With well-planned, structured logging, we can easily filter on specific data attributes. This is useful not only for limiting and processing what data we send (and where) for noise to signal reasons, but also for data scrubbing.
const logger = getLogger(['app', 'api']);
// This stays local (low signal)
logger.debug('User opened menu');
// This is sent to Sentry (explicitly marked)
logger.info('Payment processed', {
telemetry: true,
amount: 50,
currency: 'USD'
});
// This is sent to Sentry (automatic due to error level)
logger.error('Database connection failed');Using LogTape filters we can instrument our own filtering logic, including even our own built-in sampling logic if we wished.
await configure({
sinks: {
console: getConsoleSink(),
sentry: getSentrySink()
},
filters: {
// 1. High Signal: Always send errors or explicit telemetry
isHighSignal(record: LogRecord) {
const isTelemetry = record.properties.telemetry === true;
const isCritical = record.level === "error" || record.level === "fatal";
return isTelemetry || isCritical;
},
// 2. Random Sampling: Keep a 5% slice of regular traffic for context
sampleRate(record: LogRecord) {
const SAMPLE_RATE = 0.05;
return Math.random() < SAMPLE_RATE;
},
// 3. Env Guard: Prevent dev noise in production
noDev(record: LogRecord) {
return process.env.NODE_ENV === "production";
}
},
loggers: [
{
category: ["app", "api"],
lowestLevel: "debug",
sinks: ["console", "sentry"],
// Use a logical combination:
// (IsHighSignal OR SampleRate) AND NoDev
filters: [(rec) => (isHighSignal(rec) || sampleRate(rec)) && noDev(rec)],
}
],
});Read more about filtering and querying logs using LogTape.

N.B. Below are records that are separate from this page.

(** * Wake-on-LAN: magic packet construction, broadcast engine, status polling

    A shallow embedding of [magicpacket/magicpacket.go] and of the status
    functions of [cmd/serve.go], with the properties of the specification
    proved (or refuted) on it.

    Conventions.
    - A Go [byte] is a [Z] in [0, 256); the complement [^b] is written with
      its wrap-around ([byte_not]).
    - A Go slice is a [list]; an index or slice expression out of range is a
      run-time panic, modelled by [None] in the pure fragment and by
      [Panicked] in the effectful one.
    - A Go [error] is its message ([string]); a nil error is [None].
    - Network and ICMP primitives are oracles ([Network], [Pinging]); every
      call is recorded, with its outcome, in an event log. *)

From stdpp Require Import base option list strings gmap.
From Stdlib Require Import ZArith Lia.

Local Open Scope Z_scope.
Local Open Scope nat_scope.

(** ** Go run-time fragment *)

Module Go.

Abbreviation byte := Z (only parsing).
Abbreviation error := string (only parsing).

(** [make([]byte, n)]: [n] zero bytes. *)
Definition make (n : nat) : list byte := replicate n 0%Z.

(** [s[i] = x]; panics when [i] is out of range. *)
Definition store (s : list byte) (i : nat) (x : byte) : option (list byte) :=
  if i <? length s then Some (<[i := x]> s) else None.

(** [s[i]]; panics when [i] is out of range. *)
Definition index (s : list byte) (i : nat) : option byte := s !! i.
(** ** The response synthesizer *)

(** C7. [_generate_response] depends on the results mapping only and has
    four outcomes. Call a key successful when the mapping holds a result
    under it whose ["success"] entry is true. Without a successful
    [contacts_find_contact] the response is "Failed to find contact." with
    status error; with it and without a successful
    [calendar_get_free_slots], "Failed to find available slots. Please
    specify a date." with status error; with both and no slot, the
    ["slots"] entry being absent or empty, "There are no available time
    slots. Would you like to try a different day?" with status success;
    with both and a non-empty slots list, "Meeting slots found and
    processed." with status success. *)
Theorem response_has_four_outcomes :
  forall (prompt : string) (results : gmap string dict),
    let successful (key : string) : Prop :=
      exists (result : dict) (v : value),
        results !! key = Some result /\
        result !! "success" = Some v /\
        truthy v = true in
    (~ successful "contacts_find_contact" ->
     _generate_response prompt results
     = response "Failed to find contact." "error") /\
    (successful "contacts_find_contact" ->
     ~ successful "calendar_get_free_slots" ->
     _generate_response prompt results
     = response "Failed to find available slots. Please specify a date." "error") /\
    (forall found : dict,
        successful "contacts_find_contact" ->
        successful "calendar_get_free_slots" ->
        results !! "calendar_get_free_slots" = Some found ->
        found !! "slots" = None
        \/ (exists v, found !! "slots" = Some v /\ truthy v = false) ->
        _generate_response prompt results
        = response "There are no available time slots. Would you like to try a different day?"
                   "success") /\
    (forall (found : dict) (slot : value) (slots : list value),
        successful "contacts_find_contact" ->
        successful "calendar_get_free_slots" ->
        results !! "calendar_get_free_slots" = Some found ->
        found !! "slots" = Some (VList (slot :: slots)) ->
        _generate_response prompt results
        = response "Meeting slots found and processed." "success") /\
    (forall prompt' : string,
        _generate_response prompt' results = _generate_response prompt results) /\
    _generate_response prompt results
    ∈ [ response "Failed to find contact." "error";
        response "Failed to find available slots. Please specify a date." "error";
        response "There are no available time slots. Would you like to try a different day?"
                 "success";
        response "Meeting slots found and processed." "success" ].
Proof.
  intros prompt results successful.
  assert (Hyes : forall key, successful key -> succeeded results key = true).
  { intros key (result & v & Hres & Hv & Htrue).
    unfold succeeded, dict_get. by rewrite Hres, Hv. }
  assert (Hno : forall key, ~ successful key -> succeeded results key = false).
  { intros key Hnot. unfold succeeded, dict_get.
    destruct (results !! key) as [result|] eqn:Hres; [|done].
    destruct (result !! "success") as [v|] eqn:Hv; [|done]. simpl.
    apply not_true_is_false. intros Htrue. apply Hnot.
    by exists result, v. }
  unfold _generate_response.
  split; [intros Hc; by rewrite (Hno _ Hc)|].
  split; [intros Hc Hs; by rewrite (Hyes _ Hc), (Hno _ Hs)|].
  split.
  { intros found Hc Hs Hfound Hslots.
    rewrite (Hyes _ Hc), (Hyes _ Hs), Hfound. simpl. unfold dict_get.
    destruct Hslots as [Hnone|(v & Hv & Hfalse)].
    - by rewrite Hnone.
    - rewrite Hv. simpl. by rewrite Hfalse. }
  split.
  { intros found slot slots Hc Hs Hfound Hslots.
    rewrite (Hyes _ Hc), (Hyes _ Hs), Hfound. simpl. unfold dict_get.
    by rewrite Hslots. }
  split; [done|].
  destruct (succeeded results "contacts_find_contact");
    [destruct (succeeded results "calendar_get_free_slots");
     [destruct (truthy _)|]|];
    set_solver.
Qed.

(** The four outcomes, each on a mapping that reaches it. *)
Lemma response_has_four_outcomes_witness :
  _generate_response "Book a meeting with John" ∅
  = response "Failed to find contact." "error" /\
  _generate_response "Book a meeting with John"
    {[ "contacts_find_contact" := {[ "success" := VBool true ]};
       "calendar_get_free_slots" := failure "unavailable" ]}
  = response "Failed to find available slots. Please specify a date." "error" /\
  _generate_response "Book a meeting with John"
    {[ "contacts_find_contact" := {[ "success" := VBool true ]};
       "calendar_get_free_slots" :=
         {[ "success" := VBool true; "slots" := VList [] ]} ]}
  = response "There are no available time slots. Would you like to try a different day?"
             "success" /\
  _generate_response "Book a meeting with John"
    {[ "contacts_find_contact" := {[ "success" := VBool true ]};
       "calendar_get_free_slots" :=
         {[ "success" := VBool true; "slots" := VList [VStr "09:00"] ]} ]}
  = response "Meeting slots found and processed." "success".
Proof.
  split; [|split; [|split]].
  - apply (response_has_four_outcomes "Book a meeting with John" ∅).
    intros (result & v & Hres & _). discriminate Hres.
  - apply (response_has_four_outcomes "Book a meeting with John"
             {[ "contacts_find_contact" := {[ "success" := VBool true ]};
                "calendar_get_free_slots" := failure "unavailable" ]}).
    + exists {[ "success" := VBool true ]}, (VBool true).
      split; [reflexivity|]. split; reflexivity.
    + intros (result & v & Hres & Hv & Htrue).
      rewrite lookup_insert_ne, lookup_singleton_eq in Hres by done.
      injection Hres as <-. unfold failure in Hv.
      rewrite lookup_insert_eq in Hv. injection Hv as <-.
      discriminate Htrue.
  - pose proof (response_has_four_outcomes "Book a meeting with John"
                  {[ "contacts_find_contact" := {[ "success" := VBool true ]};
                     "calendar_get_free_slots" :=
                       {[ "success" := VBool true; "slots" := VList [] ]} ]})
      as (_ & _ & Hempty & _).
    apply (Hempty {[ "success" := VBool true; "slots" := VList [] ]}).
    + exists {[ "success" := VBool true ]}, (VBool true).
      split; [reflexivity|]. split; reflexivity.
    + exists {[ "success" := VBool true; "slots" := VList [] ]}, (VBool true).
      split; [reflexivity|]. split; reflexivity.
    + reflexivity.
    + right. exists (VList []). split; reflexivity.
  - pose proof (response_has_four_outcomes "Book a meeting with John"
                  {[ "contacts_find_contact" := {[ "success" := VBool true ]};
                     "calendar_get_free_slots" :=
                       {[ "success" := VBool true;
                          "slots" := VList [VStr "09:00"] ]} ]})
      as (_ & _ & _ & Hfound & _).
    apply (Hfound {[ "success" := VBool true; "slots" := VList [VStr "09:00"] ]}
                  (VStr "09:00") []).
    + exists {[ "success" := VBool true ]}, (VBool true).
      split; [reflexivity|]. split; reflexivity.
    + exists {[ "success" := VBool true; "slots" := VList [VStr "09:00"] ]},
        (VBool true).
      split; [reflexivity|]. split; reflexivity.
    + reflexivity.
    + reflexivity.
Defined.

Summary: Sampling telemetry at scale
Setting up Sentry for the first time is simple: instrument your SDK, set your sample rates to 100%, and wait to start seeing all your errors, performance data, logs, session replays, and more coming in. But, as traffic ramps up and monitoring priorities change, you ideally want to optimize out the noise from the signal, and focus attention where it is needed.
Traces: Traces map and connect events in your apps. While you typically want to record most if not all of your traces, with enough traffic, it makes sense to prioritize high-impact targets.
Session Replays: Replays are your highest-fidelity tool, but they carry the most weight. Instead of a blanket percentage, use
replay.start()to trigger recordings only during critical user flows, like at checkout, or where new features are enabled, and the visual context is highly valuable.Logs: Use
beforeSendLogto filter by severity or custom metadata. Stop sending "Info" logs for every routine event; adopt structured logging so that when a log does hit Sentry, it’s already formatted to be searchable and high-signal.